Only four presidents served at least ten years in the Senate on the way to the White House (James Buchanan (10 plus); Harry Truman (10); Lyndon B. Johnson (12); and Joe Biden (36).

Six Senators who served ten years or fewer in the Senate served in that body much earlier than when they were elected president (James Monroe, finishing in 1794 and in the presidency in 1817); John Quincy Adams, 1808 and 1825); Martin Van Buren (1828 and 1837); William Henry Harrison (1828 and 1841); Franklin Pierce (1842 and 1853); and James Buchanan (1845 and 1857).

The following eight presidents served five years or fewer in the upper chamber: James Monroe, John  Quincy Adams, Andrew Jackson, William Henry Harrison, Franklin Pierce, Andrew Johnson, Richard Nixon, Barack Obama.

It is clear that only four presidents who served in the Senate had distinguished careers in that body.

James Buchanan (1834-1845), who was significant enough that he started to purse the presidency and did so every four years from 1844 to 1856, when he was nominated and elected, after a distinguished career, including being in the House of Representatives and being House Judiciary Committee Chairman in one term; ambassador to the United Kingdom and Russia; and James K. Polk’s Secretary of State. (1845-1849).

Harry Truman (1935-1945), who gained prominence during World War II as the head of the Truman Committee investigating waste and profiteering in the defense buildup for World War II, and was chosen to be the vice presidential nominee in 1944, and succeeded to the presidency 82 days into the fourth term of Franklin D. Roosevelt.

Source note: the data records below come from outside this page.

Lemma hoare_advance (P : Machine → Prop) pc l v :
  (∀ m, P m → good m0 m) → is_int32 pc → 0 ≤ l < 32 → is_int32 v →
  hoare P (st_ret (Advance pc l v)) flow_post.
Proof. intros HP H1 H2 H3. apply hoare_ret. intros m Hm. split; auto. Qed.

Lemma hoare_advance0 : hoare (good m0) (st_ret (Advance pcAfter 0 0)) flow_post.
Proof. by apply hoare_advance. Qed.

Lemma hoare_raise P e a :
  (∀ m, P m → pristine m0 m) → is_int32 a → hoare P (st_ret (Raise e a)) flow_post.
Proof. intros HP Ha. apply hoare_ret. split; auto. Qed.

(** Read a register and keep its range. *)
Lemma hoare_reg_bind {B} n (k : Z → ST Machine B) Q :
  0 ≤ n < NumTotalRegs → (∀ v, is_int32 v → hoare (pristine m0) (k v) Q) →
  hoare (pristine m0) (st_bind (reg n) k) Q.
Proof.
  intros Hn Hk. eapply hoare_bind; [by apply hoare_reg|]. intros v.
  eapply hoare_weaken; [apply hoare_prop; intros Hi; by apply (Hk v), Hi | | done].
  intros m (? & Hi & _). split; [done | exact Hi].
Qed.

Lemma hoare_reg_good_bind {B} n (k : Z → ST Machine B) Q :
  0 ≤ n < NumTotalRegs → (∀ v, is_int32 v → hoare (good m0) (k v) Q) →
  hoare (good m0) (st_bind (reg n) k) Q.
Proof.
  intros Hn Hk. eapply hoare_bind; [by apply hoare_reg_good|]. intros v.
  apply hoare_prop. apply Hk.
Qed.

Lemma hoare_set_bind {B} n v (k : unit → ST Machine B) Q :
  0 ≤ n < PCReg → is_int32 v → hoare (good m0) (k tt) Q →
  hoare (good m0) (st_bind (set_reg n v) k) Q.
Proof. intros Hn Hv Hk. eapply hoare_bind; [by apply hoare_set_reg|]. by intros []. Qed.

Lemma hoare_good {A} (c : ST Machine A) Q : hoare (good m0) c Q → hoare (pristine m0) c Q.
Proof. intros H. eapply hoare_weaken; [exact H | apply pristine_good | done]. Qed.

Lemma hoare_link (b : bool) n (k : unit → ST Machine flow) v :
  0 ≤ n < 32 → is_int32 v → hoare (good m0) (k tt) flow_post →
  hoare (good m0) (st_bind (if b then set_reg n v else st_ret tt) k) flow_post.
Proof.
  intros Hn Hv Hk. destruct b.
  - apply hoare_set_bind; [unfold PCReg; lia | done | done].
  - exact Hk.
Qed.

Lemma rd_of_ok f :
  (∀ a b, is_int32 a → is_int32 b → is_int32 (f a b)) →
  hoare (pristine m0) (rd_of i pcAfter f) flow_post.
Proof.
  intros Hf. unfold rd_of.
  apply hoare_reg_bind; [unfold NumTotalRegs; lia|]. intros a Ha.
  apply hoare_reg_bind; [unfold NumTotalRegs; lia|]. intros b Hb.
  apply hoare_good, hoare_set_bind; [unfold PCReg; lia | auto | apply hoare_advance0].
Qed.

Lemma rt_of_ok f :
  (∀ a, is_int32 a → is_int32 (f a)) → hoare (pristine m0) (rt_of i pcAfter f) flow_post.
Proof.
  intros Hf. unfold rt_of.
  apply hoare_reg_bind; [unfold NumTotalRegs; lia|]. intros a Ha.
  apply hoare_good, hoare_set_bind; [unfold PCReg; lia | auto | apply hoare_advance0].
Qed.

Lemma branch_ok link taken : hoare (pristine m0) (branch i pcAfter link taken) flow_post.
Proof.
  unfold branch. apply hoare_reg_bind; [done|]. intros npc Hnpc.
  apply hoare_good, hoare_link; [done | apply int32_range |].
  apply hoare_reg_good_bind; [unfold NumTotalRegs; lia|]. intros a _.
  apply hoare_reg_good_bind; [unfold NumTotalRegs; lia|]. intros b _.
  apply hoare_advance; try done. by case_match.
Qed.
(* ===== verification/MipsArith.v ===== *)
(** * Arithmetic of the simulated MIPS

    What the bit-level code of src/code/machine/mipssim.cc computes: the double-word
    product of [Mult], the overflow tests of ADD, ADDI and SUB, the pairs of unaligned
    loads and stores, and the disassembly table. *)
From stdpp Require Import strings.
From S2P Require Import Prelude Words Machine MipsSim.

(** ** Multiplication *)
Section Multiplication.
Definition two32 : Z := 4294967296.
Definition two64 : Z := 18446744073709551616.

(** The double words of the loop. *)
Definition m_B (s : mult_state) : Z := m_bHi s * two32 + m_bLo s.
Definition m_R (s : mult_state) : Z := m_hi s * two32 + m_lo s.
Definition mult_wf (s : mult_state) : Prop :=
  is_uint32 (m_bLo s) ∧ is_uint32 (m_bHi s) ∧ is_uint32 (m_lo s) ∧ is_uint32 (m_hi s).

Lemma uint32_quot z : ∃ q, z = uint32 z + q * two32.
Proof. exists (z / two32). unfold uint32, two32. pose proof (Z.div_mod z 4294967296). lia. Qed.

(** Congruence modulo [two64]. *)
Definition eq64 (a b : Z) : Prop := ∃ q, a = b + q * two64.

#[local] Instance eq64_equiv : Equivalence eq64.
Proof.
  split.
  - intros a. exists 0. lia.
  - intros a b [q ->]. exists (- q). lia.
  - intros a b c [q ->] [r ->]. exists (q + r). lia.
Qed.

#[local] Instance eq64_add : Proper (eq64 ==> eq64 ==> eq64) Z.add.
Proof. intros a b [q ->] c d [r ->]. exists (q + r). lia. Qed.

#[local] Instance eq64_mul : Proper (eq64 ==> eq64 ==> eq64) Z.mul.
Proof. intros a b [q ->] c d [r ->]. exists (q * d + r * b + q * r * two64). lia. Qed.

#[local] Instance eq64_opp : Proper (eq64 ==> eq64) Z.opp.
Proof. intros a b [q ->]. exists (- q). lia. Qed.

Lemma eq64_mod a b : eq64 a b ↔ a mod two64 = b mod two64.
Proof.
  split.
  - intros [q ->]. by rewrite Z.mod_add.
  - intros H. exists (a / two64 - b / two64).
    pose proof (Z.div_mod a two64 ltac:(done)). pose proof (Z.div_mod b two64 ltac:(done)). lia.
Qed.

(** Adding the double words with the carry out of the low one. *)
Lemma add_carry lo hi bLo bHi :
  is_uint32 lo → is_uint32 bLo →
  let lo' := uint32 (lo + bLo) in
  let hi' := uint32 ((if lo' <? bLo then uint32 (hi + 1) else hi) + bHi) in
  eq64 (hi' * two32 + lo') ((hi * two32 + lo) + (bHi * two32 + bLo)).
Proof.
  intros Hl Hb. cbv zeta. unfold is_uint32 in *.
  destruct (uint32_quot (lo + bLo)) as [c Hc]. pose proof (uint32_range (lo + bLo)) as Hr.
  unfold is_uint32 in Hr. unfold two32 in *.
  set (lo' := uint32 (lo + bLo)) in *.
  destruct (Z.ltb_spec lo' bLo).
  - assert (c = 1) as -> by lia.
    destruct (uint32_quot (hi + 1)) as [q1 H1]. destruct (uint32_quot (uint32 (hi + 1) + bHi)) as [q2 H2].
    unfold two32 in *. exists (- q1 - q2). unfold two64. lia.
  - assert (c = 0) as -> by lia. destruct (uint32_quot (hi + bHi)) as [q H1]. unfold two32 in *.
    exists (- q). unfold two64. lia.
Qed.

Lemma lor_even_one z : Z.even z = true → Z.lor z 1 = z + 1.
Proof.
  intros He. pose proof (Z.add_lor_land z 1) as Hs.
  change (Z.land z 1) with (Z.land z (Z.ones 1)) in Hs.
  rewrite Z.land_ones in Hs by lia. change (2 ^ 1) with 2 in Hs.
  rewrite Zmod_even, He in Hs. lia.
Qed.

Lemma top_bit z : is_uint32 z → negb (Z.land z 0x80000000 =? 0) = (2147483648 <=? z).
Proof.
  intros Hz. unfold is_uint32 in Hz.
  assert (Hb : Z.testbit z 31 = (2147483648 <=? z)).
  { rewrite Z.testbit_eqb by lia. change (2 ^ 31) with 2147483648.
    pose proof (Z.div_mod z 2147483648). pose proof (Z.mod_pos_bound z 2147483648).
    destruct (Z.leb_spec 2147483648 z).
    - assert (z / 2147483648 = 1) as -> by lia. done.
    - assert (z / 2147483648 = 0) as -> by lia. done. }
  rewrite <- Hb. change 0x80000000 with (2 ^ 31). destruct (Z.testbit z 31) eqn:E.
  - apply negb_true_iff, Z.eqb_neq. intros H0.
    apply (f_equal (λ x, Z.testbit x 31)) in H0. rewrite Z.land_spec, E, Z.pow2_bits_true, Z.bits_0 in H0 by lia.
    done.
  - apply negb_false_iff, Z.eqb_eq, Z.bits_inj'. intros k Hk.
    rewrite Z.land_spec, Z.pow2_bits_eqb, Z.bits_0 by lia.
    destruct (Z.eqb_spec 31 k); subst; [by rewrite E | by rewrite andb_false_r].
Qed.

(** Doubling the double word of [b]. *)
Lemma shift_b bLo bHi :
  is_uint32 bLo → is_uint32 bHi →
  let bHi1 := uint32 (Z.shiftl bHi 1) in
  let bHi' := if negb (Z.land bLo 0x80000000 =? 0) then Z.lor bHi1 1 else bHi1 in
  is_uint32 bHi' ∧ eq64 (bHi' * two32 + uint32 (Z.shiftl bLo 1)) (2 * (bHi * two32 + bLo)).
Proof.
  intros Hl Hh. cbv zeta. rewrite top_bit by done. rewrite !Z.shiftl_mul_pow2 by lia.
  change (2 ^ 1) with 2. pose proof (uint32_range (bHi * 2)) as Hr. unfold is_uint32 in *.
  destruct (uint32_quot (bHi * 2)) as [q Hq]. unfold two32 in *.
  assert (Hev : Z.even (uint32 (bHi * 2)) = true).
  { unfold uint32. rewrite Zeven_mod. rewrite <- (Znumtheory.Zmod_div_mod 2 4294967296);
      [by rewrite Z.mod_mul | lia | lia | by exists 2147483648]. }
  assert (Hne : uint32 (bHi * 2) ≠ 4294967295) by (intros E; by rewrite E in Hev).
  destruct (Z.leb_spec 2147483648 bLo).
  - rewrite lor_even_one by done. split; [lia|].
    assert (uint32 (bLo * 2) = bLo * 2 - 4294967296) as ->.
    { unfold uint32. symmetry. apply (Z.mod_unique _ _ 1); lia. }
    exists (- q). unfold two64. lia.
  - split; [done|]. rewrite (uint32_id (bLo * 2)) by (unfold is_uint32; lia).
    exists (- q). unfold two64. lia.
Qed.

Lemma land1_mod z : (Z.land z 1 =? 0) = (z mod 2 =? 0).
Proof. change 1 with (Z.ones 1). by rewrite Z.land_ones. Qed.

(** The test that lets the loop stop early: no bit but the lowest is left. *)
Lemma only_low_bit z : z mod 2 = 1 → Z.land z 0xfffffffe = 0 → z mod 4294967296 = 1.
Proof.
  intros Ho Hz. change 4294967296 with (2 ^ 32). change 1 with (2 ^ 0).
  apply Z.bits_inj'. intros k Hk. rewrite Z.pow2_bits_eqb by lia.
  destruct (decide (k < 32)).
  2: { rewrite Z.mod_pow2_bits_high by lia. by destruct (Z.eqb_spec 0 k); [lia|]. }
  rewrite Z.mod_pow2_bits_low by lia. destruct (Z.eqb_spec 0 k) as [<-|Hne].
  - by rewrite Z.bit0_odd, Zodd_mod, Ho.
  - apply (f_equal (λ x, Z.testbit x k)) in Hz. rewrite Z.land_spec, Z.bits_0 in Hz.
    change 0xfffffffe with (Z.shiftl (Z.ones 31) 1) in Hz.
    rewrite Z.shiftl_spec, Z.ones_spec_low, andb_true_r in Hz by lia. done.
Qed.

Lemma mult_turn_ok s :
  mult_wf s →
  let s' := (mult_turn s).1 in
  if (mult_turn s).2 then m_a s mod two32 = 1 ∧ eq64 (m_R s') (m_R s + m_B s)
  else mult_wf s' ∧ m_a s' = m_a s / 2 ∧ eq64 (m_B s') (2 * m_B s) ∧
       eq64 (m_R s') (m_R s + (m_a s mod 2) * m_B s).
Proof.
  destruct s as [a bLo bHi lo hi]. intros (H1 & H2 & H3 & H4). unfold m_B, m_R, mult_wf in *.
  cbn [m_a m_bLo m_bHi m_lo m_hi] in *. cbv zeta. unfold mult_turn. cbn [m_a m_bLo m_bHi m_lo m_hi].
  destruct (shift_b bLo bHi H1 H2) as [Hs1 Hs2]. cbv zeta in Hs1, Hs2.
  assert (Hsh : Z.shiftr a 1 = a / 2) by (by rewrite Z.shiftr_div_pow2).
  pose proof (Z.mod_pos_bound a 2 ltac:(lia)) as Hm.
  rewrite land1_mod. destruct (Z.eqb_spec (a mod 2) 0) as [Ha|Ha]; cbn [negb].
  - cbn [fst snd m_a m_bLo m_bHi m_lo m_hi]. rewrite Ha, Z.mul_0_l, Z.add_0_r.
    split; [|split; [done|]]; [|split; [done | reflexivity]].
    split; [apply uint32_range | done].
  - assert (a mod 2 = 1) as Ha1 by lia.
    pose proof (add_carry lo hi bLo bHi H3 H1) as Hadd. cbv zeta in Hadd.
    destruct (Z.eqb_spec (Z.land a 4294967294) 0) as [Hstop|Hgo];
      cbn [fst snd m_a m_bLo m_bHi m_lo m_hi].
    + split; [by apply only_low_bit | done].
    + rewrite Ha1, Z.mul_1_l. split; [|split; [done|]]; [|split; [done | done]].
      split; [apply uint32_range|]. split; [done|]. split; apply uint32_range.
Qed.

Lyndon B. Johnson (1949-1961) who became Senate Majority Whip after two years, Senate Minority Leader after four years, and Senate Majority Leader for the next six years, after having served in the House of Representatives for twelve years.  Johnson is acknowledged as the most formidable and significant Senate Majority Leader in American history, followed by three unhappy years as vice president under John F. Kennedy, and then serving five years and two months as an extremely activist president, setting records for accomplishments in domestic affairs, even more than his idol, Franklin D. Roosevelt.

And then, the “star” in years of service and leadership is our new president, Joe Biden (1973-2009), the only Senator who became president to have more years of service in the upper chamber than Lyndon B. Johnson,  triple the number of years of Johnson, 12 to 36 years, which would have been longer if Biden had not accepted the vice presidency under Barack Obama.  Biden became a major figure in the Senate, serving as Senate Judiciary Committee Chairman from 1987-1995, and Senate Foreign Relations Committee Chairman from 2001-2003 and 2007-2009.  At this writing, Biden has the distinction of having been the 18th longest serving US Senator in American history, and the 6th youngest Senator ever to take the oath of office, having been elected a couple of weeks before his 30th birthday.

In the long run of history, therefore, LBJ and Biden will stand out as easily the most distinguished in their Senate careers, but with Johnson only making it to the White House from the vice presidency originally, and Biden having two failed attempts in 1988 and 2008, and only reaching the pinnacle of the presidency after being out of office for four years, and becoming president at the most advanced age (78) of any president.